Campaigns may have lost their most effective — and annoying — outreach tool

“Text messaging — with their markedly high “open rates” — is an especially potent form of political outreach: Since 2016, texting has become one of the most appealing ways for campaigns to engage voters or supporters, especially as so many have ditched their landlines.

But as part of a broader effort to crack down on the fast-growing problem of spam calls and texts, mobile carriers like AT&T, T-Mobile, and Verizon have been rolling out a new policy that affects any business, nonprofit, union, or campaign that intends to send at least 3,000 messages per day.

It means that political campaigns and advocacy groups have fewer rights to text you, if you haven’t affirmatively opted in to receive the messages — and it’s causing distress among those groups ahead of the midterms.

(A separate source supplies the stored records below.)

(* ===== verification/FileCopy.v ===== *)
(** * kernel/fs/sysfile.c: copying between open files

    sendfile, splice and copy_file_range move data from one open file to another
    through a page of the kernel, at most a page at a time; lseek, ftruncate and
    pread64 set the position. *)
From S2P Require Import Prelude Mem CString KTypes Kalloc Vm ListHead KState Queue Sched Signal Thread ThreadInv ProcBase Pipe File Fd.

Definition SEEK_SET : Z := 0.

Section Copying.
(** As in [Fd]; fops->lseek and fops->ftruncate of the file system, and the field
    fsize of the ext4_file behind an open file. *)
Context (kend : Z) (swtch : nat -> E kstate unit) (ch kbuf : Z).
Context (ext4 : option fs_ops).
Context (dev_read dev_write : Z -> option (bool -> Z -> Z -> E kstate Z)).
Context (fuel : nat).
Context (fop_lseek : option (nat -> Z -> Z -> E kstate Z)) (fop_ftruncate : nat -> Z -> E kstate Z) (fsize : nat -> E kstate Z).
Abbreviation fileread := (fileread swtch ch ext4 dev_read fuel).
Abbreviation filewrite := (filewrite swtch ch ext4 dev_write fuel).

(** One of the three loops: [roff i] and [woff i] are the offsets read from and
    written to in the turn at [i], an integer of [w] bits; [clear] empties the
    buffer first. *)
Fixpoint rw_loop (w : Z) (n : nat) (out_f in_f : nat) (buf : Z) (roff woff : Z -> E kstate Z) (clear : bool) (count i r : Z) : E kstate Z :=
  if u64 i <? count then
    match n with
    | O => nofuel
    | S n =>
      (if clear then on_mach (upd_mem (fun m => memset m buf 0 PGSIZE)) else mret tt);;
      let len := if PGSIZE <? u64 (count - i) then PGSIZE else i32 (count - i) in
      off ← roff i;
      rcnt ← fileread in_f false buf (u64 len) off;
      let rcnt := i32 rcnt in
      if rcnt <? 0 then mret (-1)
      else if rcnt =? 0 then mret r
      else
        off ← woff i;
        wcnt ← filewrite out_f false buf (u64 rcnt) off;
        if wcnt <? 0 then mret (-1)
        else if negb (wcnt =? rcnt) then mret (-1)
        else if wcnt <? len then mret (i32 (r + wcnt))
        else rw_loop w n out_f in_f buf roff woff clear count (sint w (i + PGSIZE)) (i32 (r + wcnt))
    end
  else mret r.

(** As many turns as [count] has pages. *)
Definition turns (count : Z) : nat := Z.to_nat (count / PGSIZE + 1).

Definition rw_sharp (out_f in_f : nat) (buf in_off count : Z) : E kstate Z :=
  rw_loop 32 (turns count) out_f in_f buf (fun i => mret (i64 (in_off + i))) (fun _ => file_off out_f) false count 0 0.

Definition rw_sharp_outoff (out_f in_f : nat) (buf out_off count : Z) : E kstate Z :=
  rw_loop 32 (turns count) out_f in_f buf (fun _ => file_off in_f) (fun i => mret (i64 (out_off + i))) false count 0 0.

(** Here [i] is an int64_t. *)
Definition rw_sharp_2off (out_f in_f : nat) (buf in_off out_off count : Z) : E kstate Z :=
  rw_loop 64 (turns count) out_f in_f buf (fun i => mret (i64 (in_off + i))) (fun i => mret (i64 (out_off + i))) true count 0 0.

(** copyin of an off_t into the local at [kbuf], and copyout of its new value. *)
Definition get_offset (addr : Z) : E kstate (option Z) :=
  pt ← my_pagetable;
  e ← on_mach (copyin pt kbuf addr 8);
  if e <? 0 then mret None
  else v ← load_word kbuf; mret (Some (i64 v)).
Definition put_offset (addr off : Z) : E kstate Z := pt ← my_pagetable; copyout_int kbuf pt addr off 8.

Definition set_pos (f : nat) (off : Z) : E kstate unit := upd_file f (set_fpos (u64 off)).
Definition free_buf (buf : Z) : E kstate unit := if buf =? 0 then mret tt else on_mach (kfree kend buf).

(** From the label finished on. *)
Definition sendfile_finish (in_f : nat) (offset_addr buf offset nwritten : Z) : E kstate Z :=
  e ← (if offset_addr =? 0 then mret 0 else put_offset offset_addr offset);
  if e <? 0 then free_buf buf;; mret (-1)
  else set_pos in_f offset;; on_mach (kfree kend buf);; mret (i32 nwritten).

Definition do_sendfile (out_f in_f : nat) (offset_addr count : Z) : E kstate Z :=
  o ← (if offset_addr =? 0 then off ← file_off in_f; mret (Some off) else get_offset offset_addr);
  match o with
  | None => mret (-1)
  | Some offset =>
    buf ← on_mach kalloc;
    if buf =? 0 then mret (-1)
    else if PGSIZE <? count then
      nwritten ← rw_sharp out_f in_f buf offset count;
      sendfile_finish in_f offset_addr buf (i64 (offset + nwritten)) nwritten
    else
      off ← file_off in_f;
      nread ← fileread in_f false buf count off;
      let nread := i64 nread in
      if nread <? 0 then free_buf buf;; mret (-1)
      else
        let offset := i64 (offset + nread) in
        x ← get_file in_f;
        if negb (u64 offset =? fpos x) then free_buf buf;; mret (-1)
        else
          off ← file_off out_f;
          nwritten ← filewrite out_f false buf (u64 nread) off;
          if nwritten <? 0 then free_buf buf;; mret (-1)
          else if negb (nwritten =? nread) then free_buf buf;; mret (-1)
          else sendfile_finish in_f offset_addr buf offset nwritten
  end.

Definition sys_sendfile : E kstate Z :=
  a ← argfd 0;
  match a with
  | None => mret (-1)
  | Some (_, out_f) =>
    b ← argfd 1;
    match b with
    | None => mret (-1)
    | Some (_, in_f) => offset_addr ← argaddr 2; count ← arguint64 3; do_sendfile out_f in_f offset_addr count
    end
  end.

(** The result of the loop, an int, becomes a size_t. *)
Definition do_splice (in_f out_f : nat) (off_addr len : Z) (inis_pipe : bool) : E kstate Z :=
  o ← (if off_addr =? 0 then mret None else get_offset off_addr);
  match o with
  | None => mret (-1)
  | Some offset =>
    if offset <? 0 then mret (-1)
    else
      buf ← on_mach kalloc;
      if buf =? 0 then mret (-1)
      else
        r ← (if inis_pipe then rw_sharp_outoff out_f in_f buf offset len else rw_sharp out_f in_f buf offset len);
        let nwritten := u64 r in
        let offset := i64 (offset + nwritten) in
        e ← put_offset off_addr offset;
        if e <? 0 then free_buf buf;; mret (-1)
        else
          set_pos (if inis_pipe then out_f else in_f) offset;;
          e ← put_offset off_addr offset;
          free_buf buf;;
          mret (if e <? 0 then -1 else nwritten)
  end.

Definition sys_splice : E kstate Z :=
  a ← argfd 0;
  match a with
  | None => mret (-1)
  | Some (_, in_f) =>
    b ← argfd 2;
    match b with
    | None => mret (-1)
    | Some (_, out_f) =>
      x ← get_file in_f;
      let is_pipe := bool_decide (ftype x = FD_PIPE) in
      addr ← argaddr (if is_pipe then 3 else 1);
      len ← argulong 4;
      r ← do_splice in_f out_f addr len is_pipe;
      mret (i32 r)
    end
  end.

(** fops->lseek, called through the pointer. *)
Definition lseek (f : nat) (off whence : Z) : E kstate Z := op ← deref fop_lseek; op f off whence.

Definition do_copy_file_range (in_f out_f : nat) (offin_addr offout_addr len : Z) : E kstate Z :=
  oroffin ← file_off in_f;
  oroffout ← file_off out_f;
  i ← (if offin_addr =? 0 then mret (Some oroffin) else get_offset offin_addr);
  match i with
  | None => mret (-1)
  | Some offset_in =>
    o ← (if offout_addr =? 0 then mret (Some oroffout) else get_offset offout_addr);
    match o with
    | None => mret (-1)
    | Some offset_out =>
      sz ← fsize in_f;
      if sz <? u64 offset_in then mret 0
      else
        buf ← on_mach kalloc;
        if buf =? 0 then mret (-1)
        else
          r ← rw_sharp_2off out_f in_f buf offset_in offset_out len;
          let nwritten := u64 r in
          e ← (if offin_addr =? 0 then mret 0 else put_offset offin_addr (i64 (offset_in + nwritten)));
          if e <? 0 then free_buf buf;; mret (-1)
          else
            e ← (if offout_addr =? 0 then mret 0 else put_offset offout_addr (i64 (offset_out + nwritten)));
            if e <? 0 then free_buf buf;; mret (-1)
            else
              on_mach (kfree kend buf);;
              (if offin_addr =? 0 then mret 0 else lseek in_f oroffin SEEK_SET);;
              (if offout_addr =? 0 then mret 0 else lseek out_f oroffout SEEK_SET);;
              mret nwritten
    end
  end.

Definition sys_copy_file_range : E kstate Z :=
  a ← argfd 0;
  match a with
  | None => mret (-1)
  | Some (_, in_f) =>
    offin_addr ← argaddr 1;
    b ← argfd 2;
    match b with
    | None => mret (-1)
    | Some (_, out_f) =>
      offout_addr ← argaddr 3; len ← argulong 4; do_copy_file_range in_f out_f offin_addr offout_addr len
    end
  end.

(** ** Positions *)

Definition sys_lseek : E kstate Z :=
  a ← argfd 0;
  match a with
  | None => mret (-1)
  | Some (_, f) =>
    offset ← arglong 1;
    whence ← argint 2;
    x ← get_file f;
    if bool_decide (ftype x <> FD_INODE) then mret (-1)
    else match fop_lseek with None => mret (-1) | Some op => op f offset whence end
  end.

(** A descriptor that is not open leaves f at NULL. *)
Definition sys_ftruncate : E kstate Z :=
  a ← argfd 0;
  length ← arglong 1;
  match a with
  | None => mret (-1)
  | Some (_, f) =>
    x ← get_file f;
    if bool_decide (ftype x <> FD_INODE) then mret (-1)
    else r ← fop_ftruncate f length; mret (- r)
  end.

Definition sys_pread64 : E kstate Z :=
  a ← argfd 0;
  match a with
  | None => mret (-1)
  | Some (_, f) =>
    buf ← argaddr 1;
    count ← argulong 2;
    offset ← arglong 3;
    oroff ← file_off f;
    r ← fileread f true buf count offset;
    e ← lseek f oroff SEEK_SET;
    mret (if e <? 0 then -1 else r)
  end.
End Copying.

The changes — known as “10DLC” for the 10-digit long codes that high-volume businesses and apps use to text local numbers — will require organizations to register with the Campaign Registry, a subsidiary of the Milan-based communications firm Kaleyra. Carriers will impose higher messaging fees and slower delivery rates for any group that fails to register, and in some cases block them from delivering messages altogether.

Every registered group must also limit their texts only to users who have opted-in to receive them, a massive change from the status quo. Progressive groups warn this new requirement will yield dire democratic consequences — particularly for the most marginalized who are typically ignored by elites and politicians. Others suggest these groups have grown too reliant on unsolicited texting, and that it’s not essential to successful mobilization.”

Europe is burning like it’s 2052

“One especially dangerous aspect of the current heat wave is how warm it’s been after sunset. The UK just broke its record for the hottest temperature recorded at night. In many parts of the world, nighttime temperatures are rising faster than daytime heat. This often leads to worse health problems because people find little relief as heat stress mounts.”

“Much of Europe remains haunted by the 2003 heat wave that killed more than 70,000 people. The good news is that natural disasters like heat waves are becoming less deadly around the world. Better forecasting and more tools to cope with heat have saved lives in Europe. But with disrupted travel, increasing hospital visits, and lost productivity, heat is still extracting a growing social and economic toll.”

Why the new James Webb Space Telescope images are such a big deal

“What makes this image so mind-blowing is how small it is, and how large it is, at the same time.

It’s small in the sense that this image represents only a teensy tiny portion of the night sky. Imagine you are holding out a grain of sand at arm’s length. The area of sky that grain covers — that’s the size of the area captured in the above image.

But it’s huge in the sense that nearly every object in this image is a galaxy (besides the bright spiky starbursts, which are stars in the foreground). Think about that: In every pinprick of sky, there are thousands and thousands of galaxies, at least.”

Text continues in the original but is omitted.